I know in my heart that he didn’t love me, that I was disposable to him and interchangeable with the next brunette who wandered along. I was the faceless object he used to garner his next “high” and the pain of that haunts my dreams. The fact that I loved a monster with all my heart for 3 years haunts me even more.
“So hold on to me tight
Hold on, I promise it’ll be alright
Cause we are stronger here together
Then we could ever be alone
Just hold on to me
Don’t you ever let me go
Hold on to me, it’s gonna be alright
Hold on to me tonight” Michael Buble
Holding on is all I’ve been doing lately. My abuser has turned his rage on my baby girl and she is now suffering in ways I could never have imagined. It makes me physically ill to see her go through this time of shock, confusion and abuse. Absolutely sick.
I am finally coming to a place of acceptance that he never loved me and that his actions are his problems…not mine. It is an incredibly painful reality to realize he never cared about me but almost unfathomable the lengths he has gone to remind me of that reality. Locking us out of the house, fighting for our daughter, showing off the new girlfriend…all signs screaming disorder. Yet at the same time tearing my heart out of my chest and stomping on it in the street.

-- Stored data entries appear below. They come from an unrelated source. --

(** * vkglTF::Model — scene flattening and morph-target packing

    A shallow embedding of [Model::loadNode] and of the scene loop of
    [Model::loadFromFile] (src/base/VulkanglTFModel.hpp), together with the
    properties of the loader that the design document states.  The draw
    functions, the device buffers that [loadFromFile] creates and
    [Model::destroy] releases, and the pixel conversion and the mip chain
    of [Texture::fromglTfImage] follow, with properties of the whole load.

    Conventions of the embedding.
    - [uint32_t] values are [Z] with the wrap-around written out ([wrap32]);
      [size_t] values are [Z] reduced by [wrap64] where an [int] is converted.
    - [std::vector] is [list]; [operator[]] out of range, a read past the end
      of a buffer, [back()] of an empty vector and a failed [assert] have no
      defined result in the source: the embedding stops with [Crash].
    - [float] and [double] are types with the operations the loader uses
      ([Scalar]).  The loader is run in IEEE binary32, on the specification
      floats of the standard library ([Binary32]); the properties of the
      values it computes are proved for binary32, up to the sign of a zero
      where the arithmetic loses it.
    - [Material &material] of a primitive is formed but never read by the
      loader; it is kept as the index it was formed from. *)

From Stdlib Require Import ZArith String List Bool Lia DecimalString.
From Stdlib Require Strings.Byte Floats.SpecFloat.
From coqutil Require Import Word.LittleEndianList.
Import ListNotations.
Local Open Scope Z_scope.

(** ** Machine integers *)

Definition wrap32 (z : Z) : Z := z mod 2 ^ 32.
Definition wrap64 (z : Z) : Z := z mod 2 ^ 64.

(** [static_cast<uint32_t>(v.size())] *)
Definition size_u32 {A : Type} (v : list A) : Z := wrap32 (Z.of_nat (length v)).

(** [#define MAX_WEIGHTS 8] *)
Definition MAX_WEIGHTS : nat := 8.

(** ** Outcomes of a run *)

Inductive Fault : Type :=
| UndefinedBehaviour   (* out-of-range access *)
| AssertionFailure     (* assert(...) *)
| ExitFailure.         (* exit(-1) *)

Inductive Outcome (A : Type) : Type :=
| Ok (a : A)
| Crash (why : Fault)
| OutOfFuel.
Arguments Ok {A} a.
Arguments Crash {A} why.
Arguments OutOfFuel {A}.

Definition bind {A B : Type} (m : Outcome A) (k : A -> Outcome B) : Outcome B :=
  match m with
  | Ok a => k a
  | Crash why => Crash why
  | OutOfFuel => OutOfFuel
  end.

Declare Scope outcome_scope.
Delimit Scope outcome_scope with outcome.
Notation "x <- m ;; k" := (bind m (fun x => k))
  (at level 61, m at next level, right associativity) : outcome_scope.
Notation "' p <- m ;; k" := (bind m (fun x => match x with p => k end))
  (at level 61, p pattern, m at next level, right associativity) : outcome_scope.
Local Open Scope outcome_scope.

(** A lookup that the source performs without a check. *)
Definition defined {A : Type} (o : option A) : Outcome A :=
  match o with
  | Some a => Ok a
  | None => Crash UndefinedBehaviour
  end.

(** [v[i]] for an [int] or [size_t] index [i]. *)
Definition at_index {A : Type} (v : list A) (i : Z) : option A :=
  if i <? 0 then None else nth_error v (Z.to_nat i).

(** A statement inside the primitive loop either falls through to the next
    iteration or leaves [loadNode] ([return]). *)
Inductive Flow (S : Type) : Type :=
| Next (s : S)
| Return (s : S).
Arguments Next {S} s.
Arguments Return {S} s.

(** ** Scalars *)

(** The operations on [float] (type [F]) and the narrowing of a [double]
    (type [D]) that the loader relies on. *)
Class Scalar (D F : Type) : Type := {
  fzero : F;
  fone : F;
  fadd : F -> F -> F;
  fsub : F -> F -> F;
  fmul : F -> F -> F;
  fopp : F -> F;
  feqb : F -> F -> bool;             (* == *)
  fltb : F -> F -> bool;             (* <  *)
  inversesqrt : F -> F;              (* glm::inversesqrt *)
  narrow : D -> F;                   (* static_cast<float>(double) *)
  f32_of_bits : Z -> F               (* the float with this 32-bit pattern *)
}.

(** Exact arithmetic. *)
Class ScalarLaws (D F : Type) `{Scalar D F} : Prop := {
  fadd_0_l : forall a, fadd fzero a = a;
  fadd_0_r : forall a, fadd a fzero = a;
  fmul_0_l : forall a, fmul fzero a = fzero;
  fmul_0_r : forall a, fmul a fzero = fzero;
  fmul_1_l : forall a, fmul fone a = a;
  fmul_1_r : forall a, fmul a fone = a;
  fmul_opp_1_r : forall a, fmul a (fopp fone) = fopp a
}.

(** ** glm *)

Section GLM.
Context {D F : Type} `{Scalar D F}.

Record vec3 : Type := Vec3 { x3 : F; y3 : F; z3 : F }.
Record vec4 : Type := Vec4 { x4 : F; y4 : F; z4 : F; w4 : F }.
(** Column-major, as glm stores them: [col0 m] is [m[0]]. *)
Record mat3 : Type := Mat3 { m3c0 : vec3; m3c1 : vec3; m3c2 : vec3 }.
Record mat4 : Type := Mat4 { col0 : vec4; col1 : vec4; col2 : vec4; col3 : vec4 }.
Record quat : Type := Quat { qx : F; qy : F; qz : F; qw : F }.

Definition ftwo : F := fadd fone fone.

Definition vec3_splat (s : F) : vec3 := Vec3 s s s.
(** The logger fits the schema that the provisioner creates: an entry
    appended by a hook writes no field but those the audit collection
    declares, and every field the collection declares required holds a
    value in it. *)
Theorem entries_fit_the_schema (P : Platform) (o : Options) (ev : HookEvent)
    (w : World) (E : CoreRecord) (name : string) :
  records (runHook P o ev w).2 = records w ++ [E] ->
  (forall k, is_Some (recData E !! k) ->
             In k (fieldNames (auditCollectionDefinition name))) /\
  Forall (present E) (requiredNames (auditCollectionDefinition name)).
Proof.
  intros HE.
  pose proof (hook_entry_event_type P o ev w E HE) as Ht.
  pose proof (hook_entry_timestamp P o ev w E HE) as Hts.
  destruct (hook_entry_collection_name P o ev w E HE) as (c & _ & Hcn).
  destruct (runHook_entry P o ev w E HE) as (col & c' & Hc & HEq).
  assert (Hid : exists s, Get E AuditLogFields.RecordID = VStr s).
  { rewrite HEq. rewrite Get_entry_kept; try keys_differ.
    - rewrite Get_basicEntry_record_id. by eexists.
    - apply hookRequestInfo_leaves. not_request_key. }
  split.
  - intros k Hk. rewrite HEq in Hk.
    destruct (entry_keys _ _ _ _ _ _ _ _ _ Hk) as [Hin|Hn].
    + simpl in Hin. cbv. tauto.
    + destruct (decide (k ∈ requestKeys)) as [Hr|Hr].
      * unfold requestKeys in Hr. rewrite !elem_of_cons in Hr.
        cbv. destruct Hr as [->|[->|[->|[->|[->|Hr]]]]]; try tauto.
        by apply elem_of_nil in Hr.
      * exfalso. apply Hn. by apply hookRequestInfo_leaves.
  - unfold requiredNames, present. simpl.
    repeat constructor; unfold AuditLogFields.EventType,
      AuditLogFields.CollectionName, AuditLogFields.RecordID,
      AuditLogFields.Timestamp in *.
    + by rewrite Ht.
    + by rewrite Hcn.
    + destruct Hid as [s ->]. done.
    + by rewrite Hts.
Qed.

Lemma entries_fit_the_schema_witness :
  Forall (present
            (assembleEntry platformOK (clock readyWorld)
               (auditCollectionDefinition "audit_logs") None (Some widget)
               "widgets" EventTypeDeleteReq
               (hookRequestInfo (DeleteRequest widgetDeleteRequest))).1)
         (requiredNames (auditCollectionDefinition "audit_logs")).
Proof.
  refine (proj2 (entries_fit_the_schema platformOK DefaultOptions
                   (DeleteRequest widgetDeleteRequest) readyWorld _
                   "audit_logs" _)).
  vm_compute. reflexivity.
Defined.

So I will continue to hold on and fight for what I know is right. Because fighting for my girl is something I would do to my very last breath.

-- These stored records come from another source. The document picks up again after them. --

Lemma page_extraction_is_filtered_and_bounded_witness :
  validUrl galleryWorld "https://site.org/page" = true
  /\ isDirectImageUrl "https://site.org/page" = false
  /\ exists img,
       fst (extractImagesFromPage galleryWorld
              (mkExtraction "https://site.org/page" None None None)
              initialState)
       = Resolved [img]
       /\ src img = "https://site.org/a.jpg"
       /\ width img = Some 800
       /\ extracted_quality 300 200 img.
Proof.
  split; [reflexivity|]. split; [reflexivity|].
  assert (Hrun :
    fst (extractImagesFromPage galleryWorld
           (mkExtraction "https://site.org/page" None None None)
           initialState)
    = Resolved [mkImage "https://site.org/a.jpg" "first" (Some 800)
                  (Some 600) (Some web_extraction)])
    by (vm_compute; reflexivity).
  pose proof (page_extraction_is_filtered_and_bounded galleryWorld
                (mkExtraction "https://site.org/page" None None None)
                initialState eq_refl eq_refl) as H.
  cbv zeta in H. rewrite Hrun in H. destruct H as [Hall _].
  eexists. split; [exact Hrun|]. split; [reflexivity|].
  split; [reflexivity|]. by inversion Hall.
Defined.

End ExtractionExtra.

Module FacadeExtra.
Import ImageService.

Definition effectiveMaxSize (options : ImageUploadOptions) : Z :=
  default DEFAULT_MAX_FILE_SIZE (maxSize options).

Definition typeAllowed (options : ImageUploadOptions) : bool :=
  existsb (String.eqb (file_type (file options)))
    (default DEFAULT_ALLOWED_TYPES (allowedTypes options)).

Definition missingAccessKey : string :=
  "Chave de acesso do Unsplash n" +:+ cu 227 +:+ "o configurada".

(** X15: [uploadImage] makes no request and validates before it reads:
    a type outside the allow-list fails with the unsupported-type error
    naming the type, and a size above the ceiling fails too, nothing
    having happened in either case; a file exactly at the ceiling
    passes.  A returned descriptor comes from an allowed type within
    the ceiling, is tagged [upload], has the data URL of the file for
    its [src], carries the width and height the image decoded to, and
    its [alt] is the file name without its final extension. *)
Theorem uploadImage_outcomes (W : World) (options : ImageUploadOptions)
    (st : State) :
  exists r st',
    uploadImage W options st = (r, st')
    /\ st_fetches st' = st_fetches st
    /\ match r with
       | Rejected e =>
           (typeAllowed options = false /\ st' = st
            /\ e = "Tipo de arquivo n" +:+ cu 227 +:+ "o suportado: "
                   +:+ file_type (file options))
           \/ (typeAllowed options = true
               /\ file_size (file options) > effectiveMaxSize options
               /\ st' = st)
           \/ (typeAllowed options = true
               /\ file_size (file options) <= effectiveMaxSize options
               /\ (e = "Erro ao ler arquivo"
                   \/ e = "Erro ao carregar imagem"))
       | Resolved img =>
           typeAllowed options = true
           /\ file_size (file options) <= effectiveMaxSize options
           /\ source img = Some upload
           /\ alt img = stripExtension (file_name (file options))
           /\ is_Some (width img) /\ is_Some (height img)
           /\ readAsDataURL W (st_tick st) (file_name (file options))
              = Some (src img)
           /\ exists d,
                loadImage W (S (st_tick st)) (src img) = Some d
                /\ width img = Some (fst d) /\ height img = Some (snd d)
       end.
Proof.
  unfold uploadImage, typeAllowed, effectiveMaxSize.
  destruct (existsb _ _) eqn:Ht; cbn [negb].
  2:{ eexists _, _. split; [reflexivity|]. split; [reflexivity|].
      left. by repeat split. }
  destruct (Z.gtb_spec (file_size (file options))
              (default DEFAULT_MAX_FILE_SIZE (maxSize options)))
    as [Hgt|Hle].
  { eexists _, _. split; [reflexivity|]. split; [reflexivity|].
    right. left. repeat split. lia. }
  unfold bind, get_state, tick.
  destruct (readAsDataURL W (st_tick st) (file_name (file options)))
    as [dataUrl|] eqn:Hread.
  2:{ eexists _, _. split; [reflexivity|]. split; [reflexivity|].
      right. right. repeat split; [lia | by left]. }
  unfold do_loadImage. cbn [st_tick].
  destruct (loadImage W (S (st_tick st)) dataUrl) as [d|] eqn:Hload.
  - eexists _, _. split; [reflexivity|]. split; [reflexivity|].
    cbn [source alt width height src].
    do 6 (split; [eauto; lia|]). split; [reflexivity|].
    exists d. by repeat split.
  - eexists _, _. split; [reflexivity|]. split; [reflexivity|].
    right. right. repeat split; [lia | by right].
Qed.

Lemma mapPhotos_shape (items : list jsval) (images : list ImageSource) :
  mapPhotos items = Resolved images ->
  length images = length items
  /\ Forall (fun img => source img = Some unsplash) images.
Proof.
  revert images. induction items as [|item rest IH]; intros images H.
  - cbn [mapPhotos] in H. inversion H. by split.
  - cbn [mapPhotos] in H.
    destruct (photoToImage item) as [i|e] eqn:Hp; [|discriminate].
    destruct (mapPhotos rest) as [more|e]; [|discriminate].
    inversion H; subst. destruct (IH more eq_refl) as [Hl Hall].
    split; [cbn [length]; by rewrite Hl|].
    constructor; [|exact Hall].
    unfold photoToImage in Hp.
    destruct (get_prop item "urls") as [urls|]; [|discriminate].
    destruct (get_prop urls "regular") as [[| | | |regular| |]|];
      try discriminate.
    destruct (get_prop item "alt_description"); [|discriminate].
    destruct (get_prop item "description"); [|discriminate].
    destruct (get_prop item "width"); [|discriminate].
    destruct (get_prop item "height"); [|discriminate].
    destruct (typedText _); [|discriminate].
    destruct (typedText _); [|discriminate].
    destruct (typedNumber _); [|discriminate].
    destruct (typedNumber _); [|discriminate].
    by inversion Hp.
Qed.

(** X16: [searchUnsplash] without an access key throws and makes no
    request; with a key it makes exactly one GET request to the search
    URL, and a returned list has one descriptor per element of the
    reply's [results] array, each tagged [unsplash]. *)
Theorem searchUnsplash_outcomes (W : World) (options : ImageSearchOptions)
    (st : State) :
  match env W "VITE_UNSPLASH_ACCESS_KEY" with
  | Some key =>
      if String.eqb key ""
      then searchUnsplash W options st
           = (Rejected missingAccessKey, st)
      else
        st_fetches (snd (searchUnsplash W options st))
        = (st_fetches st ++ [("GET", searchUrl W key options)])%list
        /\ forall images,
             fst (searchUnsplash W options st) = Resolved images ->
             Forall (fun img => source img = Some unsplash) images
             /\ exists response data items,
                  fetch W (st_tick st) "GET" (searchUrl W key options)
                  = Resolved response
                  /\ json response = Resolved data
                  /\ get_prop data "results" = Resolved (VArr items)
                  /\ length images = length items
  | None =>
      searchUnsplash W options st
      = (Rejected missingAccessKey, st)
  end.
Proof.
  unfold searchUnsplash.
  destruct (env W "VITE_UNSPLASH_ACCESS_KEY") as [key|]; [|reflexivity].
  destruct (String.eqb key ""); [reflexivity|].
  unfold bind, do_fetch, lift, throw.
  destruct (fetch W (st_tick st) "GET" (searchUrl W key options))
    as [response|e]; [|split; [reflexivity | intros ? [=]]].
  destruct (negb (ok response)); [split; [reflexivity | intros ? [=]]|].
  destruct (json response) as [data|e] eqn:Hj;
    [|split; [reflexivity | intros ? [=]]].
  destruct (get_prop data "results") as [results|e] eqn:Hr;
    [|split; [reflexivity | intros ? [=]]].
  destruct results as [| | | | |items|];
    try (split; [reflexivity | intros ? [=]]; fail).
  split; [reflexivity|].
  cbn [fst]. intros images H.
  destruct (mapPhotos_shape items images H) as [Hl Hall].
  split; [exact Hall|]. by exists response, data, items.
Qed.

“Being taken care of – without being loved – is NOT an option for me. Being controlled – without being loved – is NOT an option for me. Focusing on making ONLY someone else happy, at the sacrifice of my own happiness – is NOT an option for me. It is a difficult struggle at times – but I choose my freedom over the illusion of security, which would come at too high a cost.” Growing Strong
I’m struggling with guilt and shame in spades right now. I keep trying to be angry at dear hubby and I just can’t find it. But I AM white-hot angry at myself…for not seeing through him, for not listening to my gut in the beginning and for bringing my baby girl in to an unstable relationship. But things were good at the time we got pregnant and I just keep reminding myself of that. I really didn’t know what he was or what he was capable of but I had inklings. Hindsight is truly 20/20.
The shame runs deep as a river and washes through the valley of pain that cuts a swath across my heart. I am ashamed of being an abused wife, I am ashamed not to be a full-time mom, I am ashamed to be locked out of my house and I am ashamed most of all at the choice I made in a spouse. I had gotten out of an awful marriage, I was starting to put my life back together and I had my own place/life. And I give all that up for a man.
On Tuesday dear hubby “slipped” and alluded to the fact that someone is at the house with him. My daycare gal suspects it to be a female from dear hubby’s reaction when she questioned him on it. Was the slip intentional? Did he know she would run right to me and tell me? I suspected before I ever left him that he was seeing other people. The sex had dwindled to literally nothing as of last fall and he kept blaming it on ED. Really? Sudden ED with no explanation? I also found in his computer history from time to time that he had been cruising the dating websites. I took the news of a potential girlfriend well until last night when I had a total breakdown. Again, the feeling of being thrown away like garbage came rushing in and despair ran like rivers down my face. How does he explain all of my things that are still in the house to her? The wedding picture that is still hanging on the wall? Is she as naive and blind as I was? Is she good to my baby girl?
The guilt and shame just keep on rolling in.